Dieci anni dopo il sisma aquilano la cultura abitativa non è cambiata

A dieci anni dal terremoto che ha devastato L’Aquila la domanda resta la stessa: come è possibile che un sisma di magnitudo 6,3 Richter sia peggiore per vittime e danni rispetto a uno più violento che avvenga altrove nel mondo? Il sisma di Fukushima-Sendai del 2011 fu 30mila volte più intenso di quello aquilano, ma fece relativamente poche vittime (molte di più lo tsunami), suscitando poco panico e zero polemiche. Perché? è vero che il terremoto di casa nostra è diverso da quello di altri Paesi sismici come Giappone, California, Turchia, Nuova Zelanda e Cile. Ma questa differenza dovrebbe essere un vantaggio, visto che è un terremoto di energia medio-bassa: da noi ci si aspetta al massimo magnitudo 7 della scala Richter, in altri Paesi si supera facilmente magnitudo 8. Siccome la faglie italiane sono relativamente corte (meno di 40 chilometri) e poco profonde e i blocchi crostali coinvolti limitati (microplacche) e con spostamenti a bassa velocità, qui non si sviluppano intensità paragonabili a quelle degli altri Paesi.
Ѐ vero che da noi solo il 23 per cento del territorio è pianeggiante e questo è un fattore che aggrava i danni.

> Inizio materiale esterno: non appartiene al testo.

(** The first reconcile after the window of C2 is exceeded.  JAL123 is seen
    at the start of the run (t = 1000); the feed answers with an empty
    snapshot at t = 1010 and fails from then on.  At the reconcile of
    t = 1080 the last successful snapshot is 70 seconds old and JAL123 is
    absent from the snapshot, yet it stays tracked. *)
Lemma stale_entity_survives_grace_window :
  exists s s',
    (s0 <- run_start AirplaneTrackingApp_init
             (mkWorld 1000 (feed_response (PList [tokyo_vector])) 1000) 1000 ;;
     run_ticks s0
       [(1010%float, mkWorld 1010 (feed_response (PList [])) 1010);
        (1020%float, mkWorld 1020 NoResponse 1020);
        (1030%float, mkWorld 1030 NoResponse 1030);
        (1040%float, mkWorld 1040 NoResponse 1040);
        (1050%float, mkWorld 1050 NoResponse 1050);
        (1060%float, mkWorld 1060 NoResponse 1060);
        (1070%float, mkWorld 1070 NoResponse 1070)]) = Ok s
    /\ tick s 1080 (mkWorld 1080 NoResponse 1080) = (true, Ok s')
    /\ last_fetch_time (api_fetcher s) = 1010%float
    /\ (60 <? 1080 - last_fetch_time (api_fetcher s))%float = true
    /\ dict_get (KStr "abc123") (airplanes s) <> None
    /\ key_in (KStr "abc123")
         (fetched_keys s (mkWorld 1080 NoResponse 1080)) = false
    /\ dict_get (KStr "abc123") (airplanes s') <> None.
Proof.
  eexists. eexists.
  split; [vm_compute; reflexivity|].
  split; [vm_compute; reflexivity|].
  split; [reflexivity|]. split; [reflexivity|].
  split; [vm_compute; discriminate|].
  split; [reflexivity|].
  vm_compute. discriminate.
Qed.

(** The failing input of C2.  JAL123 is seen at the start of the run
    (t = 1000) and never again.  In the first run the feed answers with an
    empty snapshot at t = 1010 and fails from then on: at t = 1600 the last
    successful snapshot is 590 seconds old, and JAL123 is still tracked.  In
    the second run the feed answers every ten seconds with an empty
    snapshot, sixty times, and JAL123 is still tracked. *)
Lemma stale_airplane_kept_by_ticking_loop_witness :
  exists s0 s s',
    run_start AirplaneTrackingApp_init
      (mkWorld 1000 (feed_response (PList [tokyo_vector])) 1000) 1000 = Ok s0
    /\ run_ticks s0
         ((1010%float, mkWorld 1010 (feed_response (PList [])) 1010)
          :: every_ten_seconds 1020 59 NoResponse) = Ok s
    /\ last_api_update s = 1600%float
    /\ last_fetch_time (api_fetcher s) = 1010%float
    /\ cache_data (api_fetcher s) = PList []
    /\ tracked (KStr "abc123") (airplanes s)
    /\ run_ticks s0 (every_ten_seconds 1010 60 (feed_response (PList [])))
       = Ok s'
    /\ last_fetch_time (api_fetcher s') = 1600%float
    /\ cache_data (api_fetcher s') = PList []
    /\ tracked (KStr "abc123") (airplanes s').
Proof.
  destruct (run_start _ _ _) as [s0|e] eqn:Hs0;
    vm_compute in Hs0; [|discriminate].
  injection Hs0 as <-.
  match goal with
  | |- exists s0 s s', Ok ?x = Ok s0 /\ _ => set (x0 := x); exists x0
  end.
  assert (Ht0 : tracked (KStr "abc123") (airplanes x0))
    by (vm_compute; discriminate).
  destruct (run_ticks x0 (_ :: every_ten_seconds 1020 59 NoResponse))
    as [s|e] eqn:Hs; [|vm_compute in Hs; discriminate].
  destruct (run_ticks x0 (every_ten_seconds 1010 60 _))
    as [s'|e] eqn:Hs'; [|vm_compute in Hs'; discriminate].
  exists s, s'.
  assert (Hk : tracked (KStr "abc123") (airplanes s)).
  { refine (stale_airplane_kept_by_ticking_loop _ x0 s _ Hs _ Ht0).
    vm_compute.
    repeat match goal with
           | |- _ /\ _ => split
           | |- forall _, _ => intro
           end; try reflexivity; exact I. }
  assert (Hk' : tracked (KStr "abc123") (airplanes s')).
  { refine (stale_airplane_kept_by_ticking_loop _ x0 s' _ Hs' _ Ht0).
    vm_compute.
    repeat match goal with
           | |- _ /\ _ => split
           | |- forall _, _ => intro
           end; try reflexivity; exact I. }
  vm_compute in Hs. injection Hs as <-.
  vm_compute in Hs'. injection Hs' as <-.
  split; [reflexivity|]. split; [reflexivity|].
  split; [reflexivity|]. split; [reflexivity|]. split; [reflexivity|].
  split; [exact Hk|].
  split; [reflexivity|]. split; [reflexivity|]. split; [reflexivity|].
  exact Hk'.
Defined.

Ma le montagne ci sono pure in Giappone e in Sudamerica. Un’altra causa è la scarsa profondità ipocentrale dei terremoti italiani che difficilmente superano i 30-40 chilometri di profondità e che, anzi, di media, si attestano attorno ai dieci chilometri.

 

Le onde sismiche, dunque, non si attenuano perché attraversano uno spessore meno cospicuo di rocce rispetto a quanto accade, per esempio, in Giappone o in Cile, dove gli ipocentri sono spesso a decine di chilometri di profondità. Poi ci sono le rocce, come abbiamo visto in diversi casi: spesso edifici e paesi vengono distrutti dal cosiddetto effetto-sito, cioè dall’amplificazione che le onde sismiche subiscono in corrispondenza di terreni più molli. Dunque da noi il terremoto non dovrebbe fare i morti e i danni che fa. Se uccide centinaia di persone e devasta paesi e cittadine dipende solo dal fatto che abbiamo costruito male, con materiali scadenti e non abbiamo eseguito la manutenzione. E che qualche volta non ci siamo spostati in posti più sicuri. Ciò dipende dal malaffare, dalla memoria dimenticata, ma anche dalla mancata incorporazione culturale del fenomeno terremoto: se dai sismi ci possono difendere solo le preghiere e il fato a che serve costruire bene e intervenire?
Nel caso del terremoto de L’Aquila abbiamo contato circa 70mila sfollati, danni sconvolgenti e 309 vittime. I morti e i danni peggiori si sono registrati soprattutto in quelle costruzioni degli anni ‘70 in cui la magistratura ha rilevato difetti, errori e malefatte costruttive, come l’uso di malte dallo scarso potere cementizio, l’utilizzo di tondini di ferro di diametro inferiore a quello richiesto e svariati errori di progettazione. Questo è un fatto comune in Italia: non sono gli immobili più antichi, quelli rinascimentali, barocchi o medievali, a crollare, ma soprattutto quelli costruiti dopo il 1918, cioè quelli moderni. Una volta sapevamo costruire e curare, oggi non più.